> _Required work_
Each line of the entries below that holds "Hsave" is needed, copied in full.

[Collected data entries]
Lemma toy_predict_contract : predict_contract (B:=toy).
Proof.
  intros m X P HP. change (toy_predict m X = Ok P) in HP.
  unfold toy_predict in HP. simpl in *.
  destruct (last (layers m)) as [l|] eqn:Hl; [|discriminate HP].
  apply Ok_eq in HP. subst P.
  apply Forall_fmap, Forall_forall. intros row _. simpl.
  by rewrite length_replicate.
Qed.

Lemma C9_label_index_in_range_witness :
  Forall (λ ev : event,
            ∀ i, ev.1 = call_getitem (inl i) →
                 i < 3 ∧ i < length labels ∧ ev.2 = Returned)
    (calls_of (main (toy_world_ctg 0 []))).
Proof. exact (C9_label_index_in_range toy_predict_contract _). Defined.

(** ** C3: the order of the steps *)

Section Order.
Context `{B : Backend}.










End Order.




(** The diabetes script, run to its end on a small data set, saves no
    model: C1 as the specification states it does not hold. *)
Lemma C1_counterexample : ¬ serializes_model_and_scaler (B:=toy) keras_predictor.
Proof.
  intros Hclaim.
  destruct (Hclaim (toy_world_diabetes 0 [])) as [(p & m & Hsave & _) _].
  { vm_compute. reflexivity. }
  destruct (keras_predictor_writes_nothing (toy_world_diabetes 0 [])) as [_ Hno].
  rewrite Forall_forall in Hno. by apply Hno in Hsave.
Qed.

Lemma C1_files_written_witness :
  ∃ m s,
    fs (world_of (main (toy_world_ctg 0 [])))
      !! "/home/user/cardiotocographic-predictor.h5" = Some (H5File m)
    ∧ is_Some (trained m)
    ∧ fs (world_of (main (toy_world_ctg 0 [])))
      !! "/home/user/cardiotocographic.pickle" = Some (PickleFile s)
    ∧ is_Some (fitted s).
Proof.
  destruct (proj1 (C1_files_written (B:=toy)) (toy_world_ctg 0 []))
    as (m & s & _ & Hm & Hfit & _ & _ & Hs & Hfitted).
  { vm_compute. reflexivity. }
  exists m, s. split_and!; assumption.
Defined.

(** ** C5: exceptions are not handled *)

Section Propagation.
Context `{B : Backend}.

Lemma propagates_ret {A} (a : A) : propagates (mret a).
Proof. intros w. simpl. constructor. Qed.

Lemma propagates_invoke {A} c (f : world → result A * world) :
  propagates (invoke c f).
Proof.
  intros w. unfold invoke, result_of, calls_of. simpl.
  destruct (f w).1 as [a|e]; simpl.
  - by repeat constructor.
  - exists [], c. by split; [|constructor].
Qed.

> _Answer below_
  destruct (Hclaim (toy_world_diabetes 0 [])) as [(p & m & Hsave & _) _].
  rewrite Forall_forall in Hno. by apply Hno in Hsave.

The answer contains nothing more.